What's needed is to build new lives for refugees by developing the countries where most are likely to stay. The refugee crisis has to become an opportunity rather than a burden, Betts says; the aid must help the host population as well as the refugees. The West should promote investment in manufacturing, backed with trade benefits. It should invest in schools, clinics, hospitals, fiber-optic cables, water projects, universities and more schools. Alongside that, Betts says, Western countries need to accept more refugees, to demonstrate good faith to the countries bearing the greatest burden.
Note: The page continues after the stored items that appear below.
(** * slcsp: the tabular join/filter engine of [src/main.js]

    A shallow embedding of the CSV line parser ([parseCSV],
    [convertRowToObj], [filterRowObj]), the query filter
    ([createQueryFilter]), the join key mapper ([createJoinMapper]) and the
    sheet merger ([mergeSheets]), followed by the properties of the
    specification that are settled against them.

    Conventions of the embedding.
    - A JavaScript string is a [string]; each character stands for one code
      unit in the range 0..255.
    - A plain object is the list of its own properties in creation order
      ([obj]).  The order in which the properties are enumerated is derived
      from it ([ownKeys]): array indices first, in ascending order, then the
      other names in creation order.  Reading a property that is not an own
      property falls back on [Object.prototype], as [row[key]] does in the
      source.
    - An exception ([TypeError]) is the [Throw] outcome of [result]. *)

From Stdlib Require Import String Ascii List Bool Arith NArith Lia Permutation.
Import ListNotations.
Local Open Scope string_scope.
Local Open Scope list_scope.
Local Open Scope nat_scope.

Set Implicit Arguments.

(** ** Outcomes: a value or a thrown [TypeError] *)

Inductive result (A : Type) : Type :=
| Ok (a : A)
| Throw.
Arguments Ok {A} a.
Arguments Throw {A}.

Definition bind {A B} (r : result A) (k : A -> result B) : result B :=
  match r with
  | Ok a => k a
  | Throw => Throw
  end.

Notation "'let*' x ':=' r 'in' k" := (bind r (fun x => k))
  (at level 10, x name, r at level 100, k at level 200).

(** [xs.map(f)] for a callback that may throw: elements are visited left to
    right and the first exception aborts the map. *)
Fixpoint mapM {A B} (f : A -> result B) (xs : list A) : result (list B) :=
  match xs with
  | [] => Ok []
  | x :: xs' =>
      let* y := f x in
      let* ys := mapM f xs' in
      Ok (y :: ys)
  end.

(** ** Objects *)

Section Objects.
Variable V : Type.

(** Own properties, oldest first. *)
Definition obj := list (string * V).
This is a direction, not yet a plan. It's roughly the direction that the United States took toward rebuilding Western Europe after World War II. It will cost more in the short-term than the kind of aid being offered today but pay off in the long term.
Perhaps, to put things in perspective, we should measure the cost of a new refugee policy in F-35 units. Each F-35 will cost an estimated $180 million. How many schools, clinics and factories can be built in Jordan, Lebanon and Turkey with, say, a couple dozen F-35 units?
I know that this is an unreasonable proposal at a time when the U.S. Congress is controlled by a party opposed to investing in its own country, a party whose leading presidential candidate is a vulgar nativist in the tradition of the European far right. Politically it's much safer to ask for investments in bombs than in schools. But anyone who is actually serious about dealing with extremists in the Middle East should be demanding deterrence-humanitarian deterrence.